▶ [DATASET RECORDS]:
Lemma evaluate_leg_needs_queries (np : NumpyMath) (self : ObjectiveFunction)
    (route : Route) (speeds : vec) (acc acc' : totals) (i : nat) :
  evaluate_leg np self route speeds acc i = Ok acc' ->
  exists p1 p2,
    route !! i = Some p1 /\ route !! (i + 1)%nat = Some p2
    /\ let mid_lat := ((p1.1 + p2.1) / f64 2 1)%F in
       let mid_lon := ((p1.2 + p2.2) / f64 2 1)%F in
       is_Some (get_resistance (ocean self) mid_lat mid_lon (current_time acc))
       /\ is_Some (get_current_vector (ocean self) mid_lat mid_lon
                     (current_time acc))
       /\ is_Some (get_storm_risk (ocean self) mid_lat mid_lon (current_time acc))
       /\ is_Some (get_piracy_risk (ocean self) mid_lat mid_lon)
       /\ is_Some (get_wave_height (ocean self) mid_lat mid_lon
                     (current_time acc)).
Proof.
  unfold evaluate_leg, py_getitem, query.
  destruct (route !! i) as [[lat1 lon1]|]; [|done].
  destruct (route !! (i + 1)%nat) as [[lat2 lon2]|]; [|done].
  destruct (speeds !! i) as [speed|]; [|done]. simpl.
  destruct (get_resistance _ _ _ _) eqn:E1; [|done]. simpl.
  destruct (get_current_vector _ _ _ _) as [[u v]|] eqn:E2; [|done]. simpl.
  destruct (get_storm_risk _ _ _ _) eqn:E3; [|done]. simpl.
  destruct (get_piracy_risk _ _ _) eqn:E4; [|done]. simpl.
  destruct (get_wave_height _ _ _ _) eqn:E5; [|done]. simpl.
  intros _. exists (lat1, lon1), (lat2, lon2). simpl.
  rewrite E1, E2, E3, E4, E5. by repeat split.
Qed.

Lemma assess_raises (rt : Runtime) (np : NumpyMath) (s : Hacopso.Setup)
    (route : Route) (speeds : vec) (w : world) (e : exn) :
  evaluate np (Hacopso.objective s) route (Some speeds) = Raise e ->
  Hacopso.assess rt np s route speeds w = Raise e.
Proof.
  intros H. unfold Hacopso.assess, mbind, Py_bind, lift. by rewrite H.
Qed.




End EvaluateFacts.

(** ** Effects *)
Module PyFacts.

Lemma Py_bind_inv {A B} (m : Py A) (k : A -> Py B) (w w' : world) (b : B) :
  (m ≫= k) w = Ok (b, w') ->
  exists a w1, m w = Ok (a, w1) /\ k a w1 = Ok (b, w').
Proof.
  unfold mbind, Py_bind. destruct (m w) as [[a w1]|e]; intros H; [|done].
  by exists a, w1.
Qed.

Lemma lift_inv {A} (r : result A) (w w' : world) (a : A) :
  lift r w = Ok (a, w') -> r = Ok a /\ w' = w.
Proof. unfold lift. destruct r; intros H; by simplify_eq. Qed.

Lemma mret_inv {A} (a b : A) (w w' : world) :
  (mret a : Py A) w = Ok (b, w') -> b = a /\ w' = w.
Proof. unfold mret, Py_ret. intros H. by simplify_eq. Qed.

▶ [WHAT YOU SHOULD DO]:
Among the lines above, which contain the word "unfold"? Copy every one.

▶ [OUTPUT OF THE TASK]:
  unfold evaluate_leg, py_getitem, query.
  intros H. unfold Hacopso.assess, mbind, Py_bind, lift. by rewrite H.
  unfold mbind, Py_bind. destruct (m w) as [[a w1]|e]; intros H; [|done].
Proof. unfold lift. destruct r; intros H; by simplify_eq. Qed.
Proof. unfold mret, Py_ret. intros H. by simplify_eq. Qed.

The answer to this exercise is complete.